UUID columns map to String with @default(uuid()). If you prefer database-level UUID generation, use @default(dbgenerated("gen_random_uuid()")) instead.

CUID / NanoID

Prisma natively supports cuid() as a default. If your SQL schema uses application-generated string IDs (common with NanoID or CUID), the converter maps the column to String @id @default(cuid()).

Composite Primary Key

CREATE TABLE order_items (
  order_id INTEGER NOT NULL,
  product_id INTEGER NOT NULL,
  quantity INTEGER NOT NULL DEFAULT 1,
  PRIMARY KEY (order_id, product_id)
);
model OrderItem {
  orderId   Int
  productId Int
  quantity  Int @default(1)

  @@id([orderId, productId])
  @@map("order_items")
}

Composite primary keys use @@id([...]) at the model level instead of @id on a single field. This is common for junction tables in many-to-many relationships.

BigInt IDs

For tables expecting billions of rows:

id BIGSERIAL PRIMARY KEY

Maps to BigInt @id @default(autoincrement()) in Prisma.

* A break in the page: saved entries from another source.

(** The loop over [os.listdir(handlers_dir)] that appends to [targets]. *)
Definition append_handlers (targets : list str) (filenames : list str) : list str :=
  fold_left
    (λ targets filename,
       if endswith filename (lit ".rs")
       then targets ++ [os_path_join handlers_dir filename]
       else targets)
    filenames targets.

(** The loop [for target in targets]. *)
Definition process_targets (targets : list str) : io unit :=
  for_each targets (λ target,
    found ← os_path_exists target;
    if found : bool then process_file target
    else print (lit "File not found: " ++ target)).

(** The module body after the table. *)
Definition script : io unit :=
  let targets := [handlers_legacy] in
  filenames ← os_listdir handlers_dir;
  let targets := append_handlers targets filenames in
  process_targets targets.

(** The console lines of the script, as events of the trace. *)
Definition processing_line (p : str) : event :=
  EvPrint (lit "Processing " ++ p ++ lit "...").
Definition updated_line (p : str) : event :=
  EvPrint (lit "Updated " ++ p).
Definition no_changes_line (p : str) : event :=
  EvPrint (lit "No changes in " ++ p).
Definition error_line (p : str) (e : exn) : event :=
  EvPrint (lit "Error processing " ++ p ++ lit ": " ++ str_of_exn e).
Definition not_found_line (p : str) : event :=
  EvPrint (lit "File not found: " ++ p).

End Script.

(** ** Tokens that meet

    Every token of the table, old or new, starts with [stem]. *)
Definition stem : str := lit "state.".

Definition old_tokens : list str := fst <$> replacements.
Definition new_tokens : list str := snd <$> replacements.

(** One of [a] and [b] is a prefix of the other. *)
Definition compat (a b : str) : bool := startswith a b || startswith b a.

(** Some old-token occurs in [s]. *)
Definition has_old_token (s : str) : bool := existsb (contains s) old_tokens.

Use BigInt when your IDs exceed the 32-bit integer range.

Choosing a Strategy

Strategy Pros Cons
Auto-increment Simple, sortable, compact Predictable, not globally unique
UUID v4 Globally unique, secure Large (36 chars), not sortable
CUID / UUID v7 Globally unique, sortable Slightly larger than integers
Composite No surrogate column needed Complex queries, no single identifier

The converter detects the SQL primary key strategy and selects the appropriate Prisma @default() function automatically.

Use Case

You are migrating a database that uses a mix of auto-increment IDs, UUID keys, and composite primary keys on junction tables. The converter maps each strategy to the correct Prisma @id and @default configuration.